The NEW Leica M – The Leica M-D without rear LCD. Back to basics.
Looks like Leica has announced a new basic M-E style M to the Leica Rangefinder lineup! Much like they did near the end of the M9 days, releasing the M-E, which was a basic M9 at its core, it seems they did it again with this new M-D. THIS tells me that a new M will be on the way this year, end of year. Yep, that is my prediction. It’s been 3 years since the M240, the M has a 3 year life cycle, and they now released the M-D. Which is in all reality, a BASE M 240, much like the M-E was a base M9.
BUT doesn’t this sound odd? Did Leica not release the M 262 not too long ago which was a basic M240? Yep, but this time, the 5th member of the M family in production currently is without a rear LCD, much like the uber expensive M60. Instead of the rear LCD we have an ISO dial, much like on the old film cameras. THIS IS COOL, AND I NOW WANT ONE.

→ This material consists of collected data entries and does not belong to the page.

Lemma fkVerifyRow_wp r n d row nrow e T (m := kv_map (xTx T)) : txn_ok r e T -> all_named m -> table_at m n d -> row_typed d row -> normals row = Ok nrow ->
  wp (fkVerifyRow ctx d row) (λ o s', peeks r (e, T) s' /\
    match o with
    | Ok _ => forall f p pords vs, f ∈ tForeignKeys d -> fk_on m d f p pords -> refTuple nrow (fkCols f) = Some vs -> has_parent m p pords vs
    | Err er => cancelled er \/ exists f p pords vs, f ∈ tForeignKeys d /\ fk_on m d f p pords /\ refTuple nrow (fkCols f) = Some vs /\ ~ has_parent m p pords vs
    | Panic _ => False
    end) (e, T).
Proof.
  intros Hok Hnm Hat Ht Hn. pose proof (vo_db _ _ (tk_view _ _ _ Hok)) as Hdb. unfold fkVerifyRow.
  eapply wp_mono; [apply (each_peeks r _ _ (λ f, forall p pords vs, fk_on m d f p pords -> refTuple nrow (fkCols f) = Some vs -> has_parent m p pords vs)
    (λ er, cancelled er \/ exists f p pords vs, f ∈ tForeignKeys d /\ fk_on m d f p pords /\ refTuple nrow (fkCols f) = Some vs /\ ~ has_parent m p pords vs)); [done|]|].
  2: { intros o s' [Hp H]. split; [done|]. destruct o as [[]|er|q]; [|done..]. intros f p pords vs Hf. by apply H. }
  intros f [e1 T1] Hf [Hg Hm]. unfold mapOf in Hm. cbn [snd] in Hm.
  destruct (fk_on_exists m n d f Hdb (so_fks _ (vo_schema _ _ (tk_view _ _ _ Hok))) Hat Hf) as (p & pords & Hon). destruct (fk_ranges m n d f p pords Hdb Hat Hon) as [Hr _].
  apply wp_bind_lift. rewrite refVals_ok by (destruct Ht as [-> _]; done). cbn [seqQ]. pose proof (refTuple_pairs d row nrow _ Ht Hn Hr) as Hpair.
  assert (forall p' pords', fk_on m d f p' pords' -> p' = p /\ pords' = pords) as Hu.
  { intros p' pords' [A1 A2 _]. destruct Hon as [B1 B2 _]. unfold table_at in *. assert (p' = p) as -> by congruence. split; [done|]. apply (inj (fmap Some)). congruence. }
  destruct (refTuple row (fkCols f)) as [lits|] eqn:El.
  2: { apply wp_ret. split; [apply peeks_refl, Hg|]. intros p' pords' vs _ Hvs. congruence. }
  destruct (parent_args m n d f p pords row nrow lits Hdb Hat Hon Ht Hn El) as (ns & Hns & Ha). apply wp_bind.
  eapply wp_mono; [apply (fkRowExists_wp r (fkRefTable f) p (fkRefCols f) pords lits ns e1 T1)|]; [apply Hg|rewrite Hm; apply Hon|apply (Hnm (fkRefTable f)), Hon|done|].
  rewrite Hm. fold m. intros [[]|er|q] s' [Hp H]; cbn [seqQ]; [| |split; [done|by left]|done].
  - apply wp_ret. split; [done|]. intros p' pords' vs [-> ->]%Hu Hvs. assert (vs = ns) as -> by congruence. by apply H.
  - apply wp_fail. split; [done|]. right. exists f, p, pords, ns. split_and!; [done..|]. intros Hex. by apply H in Hex.
Qed.

(** The references [refs] to a parent's former row. *)
Definition still (m : kvmap) (r : FKRef) (vs : list any) : Prop := exists row, stored r.1 m row /\ refTuple row (fkCols r.2) = Some vs.
Lemma fkVerifyReferenced_wp r p refs prow e T (m := kv_map (xTx T)) : txn_ok r e T -> all_named m -> table_at m (tName p) p -> row_ok p prow ->
  (forall d f, (d, f) ∈ refs -> references m (tName p) false d f) ->
  wp (fkVerifyReferenced ctx p refs prow) (λ o s', peeks r (e, T) s' /\
    match o with
    | Ok _ => forall d f pords vs, (d, f) ∈ refs -> fk_on m d f p pords -> refTuple prow pords = Some vs -> ~ still m (d, f) vs
    | Err er => cancelled er \/ exists d f pords vs, (d, f) ∈ refs /\ fk_on m d f p pords /\ refTuple prow pords = Some vs /\ still m (d, f) vs
    | Panic _ => False
    end) (e, T).
Proof.
  intros Hok Hnm Hat Hr Hrefs. pose proof (vo_db _ _ (tk_view _ _ _ Hok)) as Hdb. unfold fkVerifyReferenced.
  eapply wp_mono; [apply (each_peeks r _ _ (λ df, forall pords vs, fk_on m df.1 df.2 p pords -> refTuple prow pords = Some vs -> ~ still m df vs)
    (λ er, cancelled er \/ exists d f pords vs, (d, f) ∈ refs /\ fk_on m d f p pords /\ refTuple prow pords = Some vs /\ still m (d, f) vs)); [done|]|].
  2: { intros o s' [Hp H]. split; [done|]. destruct o as [[]|er|q]; [|done..]. intros d f pords vs Hf. by apply (H (d, f)). }
  intros [d f] [e1 T1] Hf [Hg Hm]. unfold mapOf in Hm. cbn [fst snd] in *. destruct (Hrefs d f Hf) as (Hd & Hfd & Eref & _).
  destruct (fk_on_exists m (tName d) d f Hdb (so_fks _ (vo_schema _ _ (tk_view _ _ _ Hok))) Hd Hfd) as (p' & pords & Hon).
  assert (p' = p) as -> by (pose proof (on_parent _ _ _ _ _ Hon) as Hp'; rewrite Eref in Hp'; unfold table_at in *; congruence).
  destruct (fk_ranges m (tName d) d f p pords Hdb Hd Hon) as [_ Hrp].
  assert (forall pords', fk_on m d f p pords' -> pords' = pords) as Hu. { intros pords' [_ A2 _]. destruct Hon as [_ B2 _]. apply (inj (fmap Some)). congruence. }
  apply wp_bind_lift. rewrite (fkRefTuple_ok p (fkRefCols f) pords prow) by (apply Hon || (destruct Hr as [[-> _] _]; done)). cbn [seqQ].
  destruct (refTuple prow pords) as [vs|] eqn:Ev.
  2: { apply wp_ret. split; [apply peeks_refl, Hg|]. intros pords' vs ->%Hu Hvs. congruence. }
  destruct (child_args m (tName d) d f p pords prow vs Hdb Hd Hon Hr Ev) as (names & Hnames & Ha). apply wp_bind_lift. rewrite Hnames. cbn [seqQ]. apply wp_bind.
  eapply wp_mono; [apply (fkRowExists_wp r (tName d) d names (fkCols f) vs vs e1 T1)|]; [apply Hg|by rewrite Hm|by apply (Hnm (tName d))|done|].
  rewrite Hm. fold m. intros [[]|er|q] s' [Hp H]; cbn [seqQ]; [| |split; [done|by left]|done].
  - apply wp_fail. split; [done|]. right. exists d, f, pords, vs. split_and!; [done..|]. by apply H.
  - apply wp_ret. split; [done|]. intros pords' vs' ->%Hu Hvs Hst. assert (vs' = vs) as -> by congruence. by apply H in Hst.
Qed.
End checks.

PRESS RELEASE BELOW but my email is in to Ken Hansen (email@example.com) to pre order this one! Pricey as always at $5995 but this one will be SWEET.
You can also pre order at PopFlash.com
Leica Announces Latest Addition to M System: The Leica M-D
New Leica M-D Eschews LCD Screen to Focus on Essential Features and Minimal Design
For Intuitive and Classic Handling
April 28, 2016 – Leica Camera today announced the addition of a new model to their M rangefinder system, the Leica M-D (Typ 262). Together with the Leica M and M-P (Typ 240), the Leica M (Typ 262) and the Leica M Monochrom (Typ 246), this latest release from Leica marks the fifth addition to the digital family of M cameras and the first serial production model of the digital M system to be made without a monitor. The screen on the back of the camera is now replaced by the ISO sensitivity dial – a key exposure setting for any camera which harkens back to the ongoing legacy of analog Leica M rangefinders. The Leica M-D contains only the core technical features required for photography – shutter speed, aperture, focus and ISO sensitivity – allowing users to concentrate on what is most important: capturing the decisive moment.
The technical specifications of the Leica M-D are similar to those of the Leica M (Typ 262). As with all other digital cameras in the M family, the Leica M-D (Typ 262) features a high-resolution CMOS full-frame sensor. The 24-megapixel resolution ensures exceptional image quality and extreme sensitivity to light, allowing photographers to shoot in even the most difficult lighting scenarios. The camera’s Maestro processor guarantees fast processing of captured image data and yields a camera that is responsive and always at the ready. Exposures are saved exclusively as RAW data in DNG format, enabling photographers to apply all their desired adjustments when using post-processing software. The camera is dedicated exclusively to rangefinder photography and deliberately supports neither video recording nor Live View. Leica M-D users can shoot pictures confidently knowing that they are utilizing the latest generation of Leica M camera performance, albeit with all extraneous features intentionally omitted for the most pure experience.
Leica’s passion for minimal design is immediately recognizable in the makeup of this camera. The Leica M-D expresses a purely functional form factor, and features design characteristics such as a top plate in brass with a step at the end citing the design of the Leica M9. The omission of the Leica red dot logo or M badging on the front makes the camera even more unobtrusive when shooting and traveling. The average observer could easily mistake the Leica M-D for an analog M camera, giving the user a level of discreetness that does not often come with using a digital camera. The design philosophy of the Leica M-D gives its users the most analog experience of shooting a digital camera, and returns to the ritual of waiting to see the images until it is time to sit down and edit.
In addition to its simple design, the hardly audible shutter of the Leica M-D guarantees maximum inconspicuousness when shooting, ideal for photographic situations where discretion is key. The camera also features a shutter cocking system that is particularly quiet in single exposure mode and enables a shutter release frequency of up to two frames per second. In continuous mode, the M-D has the same sequential shooting speed as its sister models and shoots up to three frames per second.
The Leica M-D (Typ 262), priced at $5,995 is available the first week of May at local Leica Stores, Leica Boutiques or Leica Dealers. The camera package includes a carrying strap in full-grain cowhide leather.